=== Task requirements ===
Look through the material below. Return exactly the lines from the one with "token_store : option string;" through the one with "[useState(null)]. *)", both included.

=== Data for this exercise ===
____________

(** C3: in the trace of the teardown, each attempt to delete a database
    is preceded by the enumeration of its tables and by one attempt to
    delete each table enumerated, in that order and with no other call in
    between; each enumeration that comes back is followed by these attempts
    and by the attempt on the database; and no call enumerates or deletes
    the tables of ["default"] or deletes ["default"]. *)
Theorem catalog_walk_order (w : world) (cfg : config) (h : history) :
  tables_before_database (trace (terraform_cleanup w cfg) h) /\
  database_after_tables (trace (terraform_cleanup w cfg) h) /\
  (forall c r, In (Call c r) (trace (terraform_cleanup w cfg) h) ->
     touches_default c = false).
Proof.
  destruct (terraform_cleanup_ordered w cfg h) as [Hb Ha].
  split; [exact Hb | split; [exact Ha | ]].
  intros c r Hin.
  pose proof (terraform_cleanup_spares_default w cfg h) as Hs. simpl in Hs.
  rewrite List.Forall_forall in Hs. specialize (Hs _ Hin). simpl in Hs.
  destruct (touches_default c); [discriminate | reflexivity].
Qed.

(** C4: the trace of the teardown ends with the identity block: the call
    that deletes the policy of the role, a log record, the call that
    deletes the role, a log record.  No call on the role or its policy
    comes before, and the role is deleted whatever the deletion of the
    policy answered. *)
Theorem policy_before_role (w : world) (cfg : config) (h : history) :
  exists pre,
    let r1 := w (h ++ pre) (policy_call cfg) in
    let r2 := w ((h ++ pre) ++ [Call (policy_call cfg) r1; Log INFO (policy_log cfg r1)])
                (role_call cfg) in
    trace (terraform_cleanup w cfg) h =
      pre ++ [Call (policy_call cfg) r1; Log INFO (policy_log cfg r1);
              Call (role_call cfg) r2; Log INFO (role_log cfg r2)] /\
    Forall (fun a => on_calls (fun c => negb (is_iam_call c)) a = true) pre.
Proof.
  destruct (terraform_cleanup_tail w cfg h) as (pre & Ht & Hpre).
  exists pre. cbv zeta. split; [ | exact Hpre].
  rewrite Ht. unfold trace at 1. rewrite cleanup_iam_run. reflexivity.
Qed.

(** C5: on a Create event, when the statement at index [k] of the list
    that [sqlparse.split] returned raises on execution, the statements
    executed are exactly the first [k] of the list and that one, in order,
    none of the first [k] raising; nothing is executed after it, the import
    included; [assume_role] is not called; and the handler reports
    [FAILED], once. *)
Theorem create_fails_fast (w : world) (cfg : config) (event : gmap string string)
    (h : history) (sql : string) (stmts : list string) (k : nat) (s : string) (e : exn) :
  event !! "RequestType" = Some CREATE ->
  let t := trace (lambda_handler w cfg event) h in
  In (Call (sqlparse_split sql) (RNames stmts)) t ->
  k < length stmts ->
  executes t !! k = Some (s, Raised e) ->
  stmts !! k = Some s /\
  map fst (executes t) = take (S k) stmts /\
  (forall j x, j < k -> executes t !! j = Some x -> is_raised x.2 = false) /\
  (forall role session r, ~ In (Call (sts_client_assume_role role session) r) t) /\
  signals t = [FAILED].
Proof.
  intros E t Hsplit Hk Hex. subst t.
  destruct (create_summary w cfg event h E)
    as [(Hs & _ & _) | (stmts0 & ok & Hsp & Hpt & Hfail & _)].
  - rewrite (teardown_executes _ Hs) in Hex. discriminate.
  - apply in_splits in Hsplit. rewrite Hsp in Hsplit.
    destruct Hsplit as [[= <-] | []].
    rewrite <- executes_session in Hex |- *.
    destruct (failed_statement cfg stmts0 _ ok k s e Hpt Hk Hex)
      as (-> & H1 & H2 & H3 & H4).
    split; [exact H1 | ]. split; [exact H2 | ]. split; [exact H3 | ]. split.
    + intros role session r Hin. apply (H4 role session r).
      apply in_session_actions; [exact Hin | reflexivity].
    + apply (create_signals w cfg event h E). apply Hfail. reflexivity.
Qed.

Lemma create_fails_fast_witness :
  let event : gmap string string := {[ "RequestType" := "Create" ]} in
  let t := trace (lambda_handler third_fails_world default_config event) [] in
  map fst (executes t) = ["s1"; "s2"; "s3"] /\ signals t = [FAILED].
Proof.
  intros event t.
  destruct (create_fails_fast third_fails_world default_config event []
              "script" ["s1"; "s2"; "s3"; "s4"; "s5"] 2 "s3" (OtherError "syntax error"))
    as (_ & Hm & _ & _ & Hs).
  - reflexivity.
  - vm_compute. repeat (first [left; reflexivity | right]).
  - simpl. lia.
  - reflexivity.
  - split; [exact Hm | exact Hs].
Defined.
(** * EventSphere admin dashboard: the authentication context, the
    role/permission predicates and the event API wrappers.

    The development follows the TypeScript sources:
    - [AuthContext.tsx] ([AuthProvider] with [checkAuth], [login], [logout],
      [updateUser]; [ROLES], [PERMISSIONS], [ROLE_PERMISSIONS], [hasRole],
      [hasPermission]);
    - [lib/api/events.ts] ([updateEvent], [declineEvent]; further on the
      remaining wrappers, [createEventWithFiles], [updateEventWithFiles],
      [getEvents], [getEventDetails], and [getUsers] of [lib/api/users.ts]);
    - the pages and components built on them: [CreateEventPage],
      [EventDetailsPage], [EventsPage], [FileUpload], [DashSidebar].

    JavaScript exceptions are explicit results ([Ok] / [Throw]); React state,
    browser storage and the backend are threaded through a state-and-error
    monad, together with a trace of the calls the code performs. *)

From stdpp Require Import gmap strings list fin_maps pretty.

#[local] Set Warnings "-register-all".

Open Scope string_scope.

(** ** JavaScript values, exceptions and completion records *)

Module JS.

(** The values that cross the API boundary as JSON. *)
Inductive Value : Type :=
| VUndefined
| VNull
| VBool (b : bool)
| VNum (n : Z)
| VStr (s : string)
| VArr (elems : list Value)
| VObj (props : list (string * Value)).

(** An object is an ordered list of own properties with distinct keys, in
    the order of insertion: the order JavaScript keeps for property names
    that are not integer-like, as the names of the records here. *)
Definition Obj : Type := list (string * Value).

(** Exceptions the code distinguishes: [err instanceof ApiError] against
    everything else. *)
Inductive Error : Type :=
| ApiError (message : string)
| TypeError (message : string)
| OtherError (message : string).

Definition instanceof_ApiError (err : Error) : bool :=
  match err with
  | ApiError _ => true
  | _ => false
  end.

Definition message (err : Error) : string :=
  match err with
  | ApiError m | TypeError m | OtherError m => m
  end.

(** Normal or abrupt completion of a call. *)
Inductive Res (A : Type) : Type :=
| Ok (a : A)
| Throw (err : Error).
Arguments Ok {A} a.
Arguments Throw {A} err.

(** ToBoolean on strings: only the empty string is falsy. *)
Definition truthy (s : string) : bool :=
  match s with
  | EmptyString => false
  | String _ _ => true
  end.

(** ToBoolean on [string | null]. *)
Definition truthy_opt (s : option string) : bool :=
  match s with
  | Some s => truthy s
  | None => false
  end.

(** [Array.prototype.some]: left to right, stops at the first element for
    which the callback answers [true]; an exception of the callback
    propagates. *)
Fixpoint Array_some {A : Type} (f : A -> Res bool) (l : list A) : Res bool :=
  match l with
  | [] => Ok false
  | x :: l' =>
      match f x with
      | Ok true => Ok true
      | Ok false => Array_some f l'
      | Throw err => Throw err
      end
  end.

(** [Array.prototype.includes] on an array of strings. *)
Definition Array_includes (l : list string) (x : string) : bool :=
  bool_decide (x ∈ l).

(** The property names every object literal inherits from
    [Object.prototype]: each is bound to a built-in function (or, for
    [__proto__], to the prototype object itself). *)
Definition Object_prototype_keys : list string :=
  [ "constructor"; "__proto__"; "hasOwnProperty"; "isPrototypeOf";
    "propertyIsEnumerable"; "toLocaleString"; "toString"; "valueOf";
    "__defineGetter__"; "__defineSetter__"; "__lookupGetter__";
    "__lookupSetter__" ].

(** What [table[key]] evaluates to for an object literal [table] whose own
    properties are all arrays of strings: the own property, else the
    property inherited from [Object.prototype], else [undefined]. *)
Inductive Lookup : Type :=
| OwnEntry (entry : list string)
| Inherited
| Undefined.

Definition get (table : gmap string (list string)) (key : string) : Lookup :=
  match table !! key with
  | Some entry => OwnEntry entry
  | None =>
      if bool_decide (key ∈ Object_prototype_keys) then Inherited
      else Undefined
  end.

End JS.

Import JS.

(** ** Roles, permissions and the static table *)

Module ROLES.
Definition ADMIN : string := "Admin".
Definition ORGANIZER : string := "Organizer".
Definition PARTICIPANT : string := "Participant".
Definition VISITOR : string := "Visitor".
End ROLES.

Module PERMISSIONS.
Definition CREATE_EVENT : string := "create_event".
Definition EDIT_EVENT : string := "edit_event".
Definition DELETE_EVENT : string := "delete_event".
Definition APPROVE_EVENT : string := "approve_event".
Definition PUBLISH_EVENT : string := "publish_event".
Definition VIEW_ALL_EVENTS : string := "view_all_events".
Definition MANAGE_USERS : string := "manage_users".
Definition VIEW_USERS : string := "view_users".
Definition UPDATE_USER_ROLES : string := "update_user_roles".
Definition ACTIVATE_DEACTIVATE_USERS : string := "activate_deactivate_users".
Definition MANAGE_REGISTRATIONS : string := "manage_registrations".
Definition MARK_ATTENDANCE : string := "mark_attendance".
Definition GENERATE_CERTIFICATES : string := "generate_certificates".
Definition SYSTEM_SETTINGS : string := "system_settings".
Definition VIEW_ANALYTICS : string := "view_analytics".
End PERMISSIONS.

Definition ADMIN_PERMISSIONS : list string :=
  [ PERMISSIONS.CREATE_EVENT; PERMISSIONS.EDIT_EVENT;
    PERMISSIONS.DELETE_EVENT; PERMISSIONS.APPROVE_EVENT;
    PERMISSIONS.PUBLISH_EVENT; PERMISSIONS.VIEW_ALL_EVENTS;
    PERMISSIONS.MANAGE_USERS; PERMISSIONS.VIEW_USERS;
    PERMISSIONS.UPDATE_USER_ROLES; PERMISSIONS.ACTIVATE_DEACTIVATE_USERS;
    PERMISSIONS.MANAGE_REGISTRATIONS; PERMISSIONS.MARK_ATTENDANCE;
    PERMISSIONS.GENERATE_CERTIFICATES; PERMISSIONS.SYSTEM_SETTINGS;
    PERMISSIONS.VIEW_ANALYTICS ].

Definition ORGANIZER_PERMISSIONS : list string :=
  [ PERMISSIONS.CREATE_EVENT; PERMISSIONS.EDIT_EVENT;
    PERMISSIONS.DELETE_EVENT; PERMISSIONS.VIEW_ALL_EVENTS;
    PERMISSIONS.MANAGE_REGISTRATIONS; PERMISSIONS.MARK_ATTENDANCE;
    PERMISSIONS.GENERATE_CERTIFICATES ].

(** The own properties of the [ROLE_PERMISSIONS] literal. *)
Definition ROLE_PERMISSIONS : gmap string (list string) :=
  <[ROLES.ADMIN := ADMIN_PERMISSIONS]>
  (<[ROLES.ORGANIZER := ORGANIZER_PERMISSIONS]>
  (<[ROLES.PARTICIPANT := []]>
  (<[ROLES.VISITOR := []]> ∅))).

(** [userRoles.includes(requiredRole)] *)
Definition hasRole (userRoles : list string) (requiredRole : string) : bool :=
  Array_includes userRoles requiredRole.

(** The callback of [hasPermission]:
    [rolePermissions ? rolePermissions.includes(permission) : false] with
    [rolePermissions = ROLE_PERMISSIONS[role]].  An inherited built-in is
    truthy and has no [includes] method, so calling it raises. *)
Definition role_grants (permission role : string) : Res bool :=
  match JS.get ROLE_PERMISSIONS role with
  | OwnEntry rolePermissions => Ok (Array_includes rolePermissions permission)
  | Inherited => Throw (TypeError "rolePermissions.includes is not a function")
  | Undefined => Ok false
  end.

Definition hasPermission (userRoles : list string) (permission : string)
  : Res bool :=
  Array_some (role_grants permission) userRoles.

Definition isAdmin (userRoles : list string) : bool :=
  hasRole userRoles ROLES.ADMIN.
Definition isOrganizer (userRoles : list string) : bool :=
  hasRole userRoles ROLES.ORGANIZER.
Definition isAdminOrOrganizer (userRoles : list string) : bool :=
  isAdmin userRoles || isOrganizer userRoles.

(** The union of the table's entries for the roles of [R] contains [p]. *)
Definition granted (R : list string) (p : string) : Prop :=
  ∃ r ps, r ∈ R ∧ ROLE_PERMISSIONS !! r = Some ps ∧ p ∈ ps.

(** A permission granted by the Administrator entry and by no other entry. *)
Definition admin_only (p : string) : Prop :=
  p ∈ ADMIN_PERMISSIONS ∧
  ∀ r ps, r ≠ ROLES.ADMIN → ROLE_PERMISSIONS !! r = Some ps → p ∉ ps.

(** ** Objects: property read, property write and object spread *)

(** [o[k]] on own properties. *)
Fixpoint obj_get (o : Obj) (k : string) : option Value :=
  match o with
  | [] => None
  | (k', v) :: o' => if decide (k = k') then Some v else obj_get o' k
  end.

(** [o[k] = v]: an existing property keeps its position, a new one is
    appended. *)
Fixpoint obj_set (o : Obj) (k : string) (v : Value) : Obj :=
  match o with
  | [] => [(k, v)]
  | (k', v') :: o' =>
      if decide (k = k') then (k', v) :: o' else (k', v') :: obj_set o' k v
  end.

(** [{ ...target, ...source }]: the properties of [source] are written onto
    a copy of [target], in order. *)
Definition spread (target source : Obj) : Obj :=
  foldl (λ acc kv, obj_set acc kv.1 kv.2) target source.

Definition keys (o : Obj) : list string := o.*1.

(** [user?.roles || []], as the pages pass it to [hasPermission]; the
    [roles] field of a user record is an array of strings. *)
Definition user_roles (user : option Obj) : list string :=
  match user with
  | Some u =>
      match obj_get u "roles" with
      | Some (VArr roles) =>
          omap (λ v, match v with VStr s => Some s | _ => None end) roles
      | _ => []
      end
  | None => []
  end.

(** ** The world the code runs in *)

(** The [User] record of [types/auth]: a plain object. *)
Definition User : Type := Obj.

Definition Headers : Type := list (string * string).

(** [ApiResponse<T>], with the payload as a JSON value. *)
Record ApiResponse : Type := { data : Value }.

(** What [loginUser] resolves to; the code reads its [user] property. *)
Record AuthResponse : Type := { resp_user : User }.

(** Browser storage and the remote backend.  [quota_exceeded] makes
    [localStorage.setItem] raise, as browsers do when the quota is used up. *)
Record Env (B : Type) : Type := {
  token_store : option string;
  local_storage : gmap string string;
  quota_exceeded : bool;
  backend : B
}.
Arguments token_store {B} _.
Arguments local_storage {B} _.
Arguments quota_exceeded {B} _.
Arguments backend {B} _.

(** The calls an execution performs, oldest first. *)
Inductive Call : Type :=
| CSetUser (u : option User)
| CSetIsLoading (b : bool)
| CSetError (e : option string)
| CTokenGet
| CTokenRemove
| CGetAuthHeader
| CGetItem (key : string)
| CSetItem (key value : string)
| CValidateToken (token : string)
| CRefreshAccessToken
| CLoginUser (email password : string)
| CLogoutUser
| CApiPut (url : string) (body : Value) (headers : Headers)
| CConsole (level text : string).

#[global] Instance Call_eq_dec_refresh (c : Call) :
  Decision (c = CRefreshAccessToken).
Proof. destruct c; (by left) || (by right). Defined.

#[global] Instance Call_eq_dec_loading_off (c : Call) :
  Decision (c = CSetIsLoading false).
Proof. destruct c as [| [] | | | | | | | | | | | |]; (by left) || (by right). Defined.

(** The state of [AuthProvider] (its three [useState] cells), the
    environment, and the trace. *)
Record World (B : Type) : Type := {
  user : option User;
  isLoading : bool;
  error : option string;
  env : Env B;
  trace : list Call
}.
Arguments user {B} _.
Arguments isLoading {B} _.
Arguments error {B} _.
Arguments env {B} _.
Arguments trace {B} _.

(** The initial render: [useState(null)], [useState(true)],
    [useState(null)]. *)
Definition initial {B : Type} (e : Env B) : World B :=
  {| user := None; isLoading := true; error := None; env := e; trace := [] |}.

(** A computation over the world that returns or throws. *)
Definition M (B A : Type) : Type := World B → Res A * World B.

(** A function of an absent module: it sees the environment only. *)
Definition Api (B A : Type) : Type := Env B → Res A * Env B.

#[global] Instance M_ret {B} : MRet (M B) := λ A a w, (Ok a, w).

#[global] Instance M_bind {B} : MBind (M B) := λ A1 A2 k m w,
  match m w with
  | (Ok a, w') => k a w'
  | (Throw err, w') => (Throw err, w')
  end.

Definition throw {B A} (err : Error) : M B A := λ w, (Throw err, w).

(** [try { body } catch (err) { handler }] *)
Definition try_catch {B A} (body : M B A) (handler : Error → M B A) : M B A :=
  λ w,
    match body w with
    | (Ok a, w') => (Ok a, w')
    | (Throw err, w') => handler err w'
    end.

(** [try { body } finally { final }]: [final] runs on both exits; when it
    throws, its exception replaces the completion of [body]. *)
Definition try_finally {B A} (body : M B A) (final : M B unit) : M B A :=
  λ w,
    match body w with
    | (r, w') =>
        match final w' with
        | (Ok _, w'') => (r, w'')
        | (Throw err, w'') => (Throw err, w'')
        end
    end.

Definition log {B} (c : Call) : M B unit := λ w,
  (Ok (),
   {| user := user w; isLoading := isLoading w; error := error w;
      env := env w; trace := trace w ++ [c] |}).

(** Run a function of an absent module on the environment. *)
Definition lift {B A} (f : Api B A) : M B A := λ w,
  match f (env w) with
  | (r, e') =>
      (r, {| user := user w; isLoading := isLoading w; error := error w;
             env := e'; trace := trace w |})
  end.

____________

=== Solution below ===
  token_store : option string;
  local_storage : gmap string string;
  quota_exceeded : bool;
  backend : B
}.
Arguments token_store {B} _.
Arguments local_storage {B} _.
Arguments quota_exceeded {B} _.
Arguments backend {B} _.

(** The calls an execution performs, oldest first. *)
Inductive Call : Type :=
| CSetUser (u : option User)
| CSetIsLoading (b : bool)
| CSetError (e : option string)
| CTokenGet
| CTokenRemove
| CGetAuthHeader
| CGetItem (key : string)
| CSetItem (key value : string)
| CValidateToken (token : string)
| CRefreshAccessToken
| CLoginUser (email password : string)
| CLogoutUser
| CApiPut (url : string) (body : Value) (headers : Headers)
| CConsole (level text : string).

#[global] Instance Call_eq_dec_refresh (c : Call) :
  Decision (c = CRefreshAccessToken).
Proof. destruct c; (by left) || (by right). Defined.

#[global] Instance Call_eq_dec_loading_off (c : Call) :
  Decision (c = CSetIsLoading false).
Proof. destruct c as [| [] | | | | | | | | | | | |]; (by left) || (by right). Defined.

(** The state of [AuthProvider] (its three [useState] cells), the
    environment, and the trace. *)
Record World (B : Type) : Type := {
  user : option User;
  isLoading : bool;
  error : option string;
  env : Env B;
  trace : list Call
}.
Arguments user {B} _.
Arguments isLoading {B} _.
Arguments error {B} _.
Arguments env {B} _.
Arguments trace {B} _.

(** The initial render: [useState(null)], [useState(true)],
    [useState(null)]. *)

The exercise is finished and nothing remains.